*INSTRUCTIONS TO FOLLOW*
Your reply should be the complete data, reproduced exactly.

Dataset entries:
Definition empty_slots (l : list (option FoundNal)) : Z :=
  len (List.filter (fun slot => match slot with Some _ => false | None => true end) l).
Lemma rebuild_slices_tiles donor first l by_addr r n :
  (forall i x, l !! i = Some x -> (x.1 =? 0) = (first && (i =? 0)%nat)) -> Forall2 SlotOk l by_addr ->
  (forall f, Some f ∈ by_addr -> KeptWhole f) -> rebuild_slices sps pps donor b.1 first l by_addr = Some (Some (r, n)) ->
  Forall (fun x => x.1 < x.2) l /\ exists nals, r = concat nals /\ Forall2 (Tile donor (-1)) l nals /\
    n = empty_slots by_addr /\
    (forall i f, by_addr !! i = Some (Some f) -> exists nal, nals !! i = Some nal /\ nal_bytes b.1 f = Some nal).
Proof.
  intros Hf HS. revert first r n Hf. induction HS as [|[a e] slot l by_addr Hslot HS IH]; intros first r n Hf HK E; cbn [rebuild_slices] in E.
  - injection E as <- <-. split; [constructor|]. exists []. split_and!; done.
  - destruct (Z.leb_spec e a); [done|]. pose proof (Hf O _ eq_refl) as H0. rewrite andb_true_r in H0. cbn [fst] in H0.
    assert (HN : exists nal, (match slot with
        | Some f => b0 ← nal_bytes b.1 f; Some (Some b0)
        | None => make_conceal_slice sps pps donor a (e - a) first (-1)
        end) = Some (Some nal) /\ Tile donor (-1) (a, e) nal /\ (forall f, slot = Some f -> nal_bytes b.1 f = Some nal)).
    { destruct slot as [f|].
      - destruct (nal_bytes b.1 f) as [nal|] eqn:En; [|done]. exists nal. split; [done|]. destruct (Hslot f eq_refl) as [H1 H2].
        split; [eapply survivor_tile; try done; apply HK; by left|]. by intros f' [= <-].
      - destruct (make_conceal_slice sps pps donor a (e - a) first (-1)) as [[nal|]|] eqn:En; [|done..]. exists nal.
        split_and!; [done| |done]. apply tile_synthesised. cbn [fst snd]. by rewrite H0. }
    destruct HN as (nal & EN & HT & Hnb). rewrite EN in E. cbn [mbind option_bind] in E.
    destruct (rebuild_slices sps pps donor b.1 false l by_addr) as [[[r' n']|]|] eqn:Er; [|done..]. injection E as <- <-.
    destruct (IH false r' n') as (HF & nals & -> & H2 & -> & H3); [| |exact Er|].
    { intros i x Hi. rewrite (Hf (S i) x Hi). by rewrite andb_false_r. }
    { intros f Hin. apply HK. by right. }
    split; [by constructor|]. exists (nal :: nals). split_and!; [done|by constructor| |].
    + unfold empty_slots. destruct slot as [f|]; cbn; lia.
    + intros [|i] f Hi; [injection Hi as ->; exists nal; auto|]. by apply H3.
Qed.

(** Why the slices cannot be made. *)
Lemma freeze_slices_none t poc first l :
  t.(sps_) = sps -> t.(pps_) = pps -> (forall i x, l !! i = Some x -> (x.1 =? 0) = (first && (i =? 0)%nat)) ->
  freeze_slices t poc first l = Some None ->
  exists x, x ∈ l /\ (x.2 <= x.1 \/ make_conceal_slice sps pps t.(donor_) x.1 (x.2 - x.1) (x.1 =? 0) poc = Some None).
Proof.
  intros Es Ep. revert first. induction l as [|[a e] l IH]; intros first Hf E; cbn [freeze_slices] in E; [done|].
  destruct (Z.leb_spec e a); [exists (a, e); split; [by left|by left]|].
  pose proof (Hf O _ eq_refl) as H0. rewrite andb_true_r in H0. cbn [fst] in H0. rewrite Es, Ep, <- H0 in E.
  destruct (make_conceal_slice _ _ _ _ _ _ _) as [[nal|]|] eqn:En; [| |done].
  - cbn [mbind option_bind] in E. destruct (freeze_slices t poc false l) as [[r'|]|] eqn:Er; [done| |done].
    destruct (IH false) as (x & Hx & Hr); [|exact Er|exists x; split; [by right|done]].
    intros i x Hi. rewrite (Hf (S i) x Hi). by rewrite andb_false_r.
  - exists (a, e). split; [by left|by right].
Qed.
Lemma rebuild_slices_none donor first l by_addr :
  (forall i x, l !! i = Some x -> (x.1 =? 0) = (first && (i =? 0)%nat)) ->
  rebuild_slices sps pps donor b.1 first l by_addr = Some None ->
  exists x, x ∈ l /\ (x.2 <= x.1 \/ make_conceal_slice sps pps donor x.1 (x.2 - x.1) (x.1 =? 0) (-1) = Some None).
Proof.
  revert first by_addr. induction l as [|[a e] l IH]; intros first by_addr Hf E; [done|]. destruct by_addr as [|slot by_addr]; [done|].
  cbn [rebuild_slices] in E. destruct (Z.leb_spec e a); [exists (a, e); split; [by left|by left]|].
  pose proof (Hf O _ eq_refl) as H0. rewrite andb_true_r in H0. cbn [fst] in H0. rewrite <- H0 in E.
  assert (HL : forall r, rebuild_slices sps pps donor b.1 false l by_addr = Some r -> r = None ->
    exists x, x ∈ (a, e) :: l /\ (x.2 <= x.1 \/ make_conceal_slice sps pps donor x.1 (x.2 - x.1) (x.1 =? 0) (-1) = Some None)).
  { intros r Er ->. destruct (IH false by_addr) as (x & Hx & Hr); [|exact Er|exists x; split; [by right|done]].
    intros i x Hi. rewrite (Hf (S i) x Hi). by rewrite andb_false_r. }
  destruct slot as [f|].
  - destruct (nal_bytes b.1 f); [|done]. cbn [mbind option_bind] in E. destruct (rebuild_slices _ _ _ _ _ _ _) as [[[]|]|]; [done|by eapply HL|done].
  - destruct (make_conceal_slice _ _ _ _ _ _ _) as [[nal|]|] eqn:En; [| |done]; cbn [mbind option_bind] in E.
    + destruct (rebuild_slices _ _ _ _ _ _ _) as [[[]|]|]; [done|by eapply HL|done].
    + exists (a, e). split; [by left|by right].
Qed.

Lemma leading_nals_some found :
  Forall (FoundOk sps pps s sources total b) found -> is_Some (leading_nals b.1 found).
Proof.
  induction 1 as [|f found (_ & Hf & _) _ [r IH]]; [done|]. cbn [leading_nals]. destruct (is_vcl f); [done|]. rewrite IH.
  cbn [mbind option_bind]. destruct (complete f); [|done]. destruct (Hf eq_refl) as [_ (p & -> & _)]. done.
Qed.
(** The NALs kept ahead of the slices: received, none of them a slice. *)
Definition Leading (nal : list Z) : Prop :=
  exists off payload t, nal = [0; 0; 1] ++ payload /\ verbatim s sources off (len nal) nal /\
    nal_type payload = Some t /\ nal_is_vcl t = false.
Lemma leading_nals_kept found r :
  Forall (FoundOk sps pps s sources total b) found -> leading_nals b.1 found = Some r ->
  exists nals, r = concat nals /\ Forall Leading nals.
Proof.
  intros HF. revert r. induction HF as [|f found (_ & Hf & _) _ IH]; intros r E; cbn [leading_nals] in E.
  - injection E as <-. by exists [].
  - destruct (is_vcl f) eqn:Ev; [injection E as <-; by exists []|]. destruct (leading_nals b.1 found) as [r'|]; [|done].
    destruct (IH r' eq_refl) as (nals & -> & HL). cbn [mbind option_bind] in E. destruct (complete f); [|injection E as <-; by exists nals].
    destruct (Hf eq_refl) as [_ (p & Eb & Hv & (t & Et & _ & Evt) & _)]. rewrite Eb in E. injection E as <-.
    exists (([0; 0; 1] ++ p) :: nals). split; [done|]. constructor; [|done]. exists (sc_off f), p, t.
    pose proof Hv as (_ & Hl & _). rewrite Hl. split_and!; try done. by rewrite Evt.
Qed.
End Slices.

*SOLUTION*
Definition empty_slots (l : list (option FoundNal)) : Z :=
  len (List.filter (fun slot => match slot with Some _ => false | None => true end) l).
Lemma rebuild_slices_tiles donor first l by_addr r n :
  (forall i x, l !! i = Some x -> (x.1 =? 0) = (first && (i =? 0)%nat)) -> Forall2 SlotOk l by_addr ->
  (forall f, Some f ∈ by_addr -> KeptWhole f) -> rebuild_slices sps pps donor b.1 first l by_addr = Some (Some (r, n)) ->
  Forall (fun x => x.1 < x.2) l /\ exists nals, r = concat nals /\ Forall2 (Tile donor (-1)) l nals /\
    n = empty_slots by_addr /\
    (forall i f, by_addr !! i = Some (Some f) -> exists nal, nals !! i = Some nal /\ nal_bytes b.1 f = Some nal).
Proof.
  intros Hf HS. revert first r n Hf. induction HS as [|[a e] slot l by_addr Hslot HS IH]; intros first r n Hf HK E; cbn [rebuild_slices] in E.
  - injection E as <- <-. split; [constructor|]. exists []. split_and!; done.
  - destruct (Z.leb_spec e a); [done|]. pose proof (Hf O _ eq_refl) as H0. rewrite andb_true_r in H0. cbn [fst] in H0.
    assert (HN : exists nal, (match slot with
        | Some f => b0 ← nal_bytes b.1 f; Some (Some b0)
        | None => make_conceal_slice sps pps donor a (e - a) first (-1)
        end) = Some (Some nal) /\ Tile donor (-1) (a, e) nal /\ (forall f, slot = Some f -> nal_bytes b.1 f = Some nal)).
    { destruct slot as [f|].
      - destruct (nal_bytes b.1 f) as [nal|] eqn:En; [|done]. exists nal. split; [done|]. destruct (Hslot f eq_refl) as [H1 H2].
        split; [eapply survivor_tile; try done; apply HK; by left|]. by intros f' [= <-].
      - destruct (make_conceal_slice sps pps donor a (e - a) first (-1)) as [[nal|]|] eqn:En; [|done..]. exists nal.
        split_and!; [done| |done]. apply tile_synthesised. cbn [fst snd]. by rewrite H0. }
    destruct HN as (nal & EN & HT & Hnb). rewrite EN in E. cbn [mbind option_bind] in E.
    destruct (rebuild_slices sps pps donor b.1 false l by_addr) as [[[r' n']|]|] eqn:Er; [|done..]. injection E as <- <-.
    destruct (IH false r' n') as (HF & nals & -> & H2 & -> & H3); [| |exact Er|].
    { intros i x Hi. rewrite (Hf (S i) x Hi). by rewrite andb_false_r. }
    { intros f Hin. apply HK. by right. }
    split; [by constructor|]. exists (nal :: nals). split_and!; [done|by constructor| |].
    + unfold empty_slots. destruct slot as [f|]; cbn; lia.
    + intros [|i] f Hi; [injection Hi as ->; exists nal; auto|]. by apply H3.
Qed.

(** Why the slices cannot be made. *)
Lemma freeze_slices_none t poc first l :
  t.(sps_) = sps -> t.(pps_) = pps -> (forall i x, l !! i = Some x -> (x.1 =? 0) = (first && (i =? 0)%nat)) ->
  freeze_slices t poc first l = Some None ->
  exists x, x ∈ l /\ (x.2 <= x.1 \/ make_conceal_slice sps pps t.(donor_) x.1 (x.2 - x.1) (x.1 =? 0) poc = Some None).
Proof.
  intros Es Ep. revert first. induction l as [|[a e] l IH]; intros first Hf E; cbn [freeze_slices] in E; [done|].
  destruct (Z.leb_spec e a); [exists (a, e); split; [by left|by left]|].
  pose proof (Hf O _ eq_refl) as H0. rewrite andb_true_r in H0. cbn [fst] in H0. rewrite Es, Ep, <- H0 in E.
  destruct (make_conceal_slice _ _ _ _ _ _ _) as [[nal|]|] eqn:En; [| |done].
  - cbn [mbind option_bind] in E. destruct (freeze_slices t poc false l) as [[r'|]|] eqn:Er; [done| |done].
    destruct (IH false) as (x & Hx & Hr); [|exact Er|exists x; split; [by right|done]].
    intros i x Hi. rewrite (Hf (S i) x Hi). by rewrite andb_false_r.
  - exists (a, e). split; [by left|by right].
Qed.
Lemma rebuild_slices_none donor first l by_addr :
  (forall i x, l !! i = Some x -> (x.1 =? 0) = (first && (i =? 0)%nat)) ->
  rebuild_slices sps pps donor b.1 first l by_addr = Some None ->
  exists x, x ∈ l /\ (x.2 <= x.1 \/ make_conceal_slice sps pps donor x.1 (x.2 - x.1) (x.1 =? 0) (-1) = Some None).
Proof.
  revert first by_addr. induction l as [|[a e] l IH]; intros first by_addr Hf E; [done|]. destruct by_addr as [|slot by_addr]; [done|].
  cbn [rebuild_slices] in E. destruct (Z.leb_spec e a); [exists (a, e); split; [by left|by left]|].
  pose proof (Hf O _ eq_refl) as H0. rewrite andb_true_r in H0. cbn [fst] in H0. rewrite <- H0 in E.
  assert (HL : forall r, rebuild_slices sps pps donor b.1 false l by_addr = Some r -> r = None ->
    exists x, x ∈ (a, e) :: l /\ (x.2 <= x.1 \/ make_conceal_slice sps pps donor x.1 (x.2 - x.1) (x.1 =? 0) (-1) = Some None)).
  { intros r Er ->. destruct (IH false by_addr) as (x & Hx & Hr); [|exact Er|exists x; split; [by right|done]].
    intros i x Hi. rewrite (Hf (S i) x Hi). by rewrite andb_false_r. }
  destruct slot as [f|].
  - destruct (nal_bytes b.1 f); [|done]. cbn [mbind option_bind] in E. destruct (rebuild_slices _ _ _ _ _ _ _) as [[[]|]|]; [done|by eapply HL|done].
  - destruct (make_conceal_slice _ _ _ _ _ _ _) as [[nal|]|] eqn:En; [| |done]; cbn [mbind option_bind] in E.
    + destruct (rebuild_slices _ _ _ _ _ _ _) as [[[]|]|]; [done|by eapply HL|done].
    + exists (a, e). split; [by left|by right].
Qed.

Lemma leading_nals_some found :
  Forall (FoundOk sps pps s sources total b) found -> is_Some (leading_nals b.1 found).
Proof.
  induction 1 as [|f found (_ & Hf & _) _ [r IH]]; [done|]. cbn [leading_nals]. destruct (is_vcl f); [done|]. rewrite IH.
  cbn [mbind option_bind]. destruct (complete f); [|done]. destruct (Hf eq_refl) as [_ (p & -> & _)]. done.
Qed.
(** The NALs kept ahead of the slices: received, none of them a slice. *)
Definition Leading (nal : list Z) : Prop :=
  exists off payload t, nal = [0; 0; 1] ++ payload /\ verbatim s sources off (len nal) nal /\
    nal_type payload = Some t /\ nal_is_vcl t = false.
Lemma leading_nals_kept found r :
  Forall (FoundOk sps pps s sources total b) found -> leading_nals b.1 found = Some r ->
  exists nals, r = concat nals /\ Forall Leading nals.
Proof.
  intros HF. revert r. induction HF as [|f found (_ & Hf & _) _ IH]; intros r E; cbn [leading_nals] in E.
  - injection E as <-. by exists [].
  - destruct (is_vcl f) eqn:Ev; [injection E as <-; by exists []|]. destruct (leading_nals b.1 found) as [r'|]; [|done].
    destruct (IH r' eq_refl) as (nals & -> & HL). cbn [mbind option_bind] in E. destruct (complete f); [|injection E as <-; by exists nals].
    destruct (Hf eq_refl) as [_ (p & Eb & Hv & (t & Et & _ & Evt) & _)]. rewrite Eb in E. injection E as <-.
    exists (([0; 0; 1] ++ p) :: nals). split; [done|]. constructor; [|done]. exists (sc_off f), p, t.
    pose proof Hv as (_ & Hl & _). rewrite Hl. split_and!; try done. by rewrite Evt.
Qed.
End Slices.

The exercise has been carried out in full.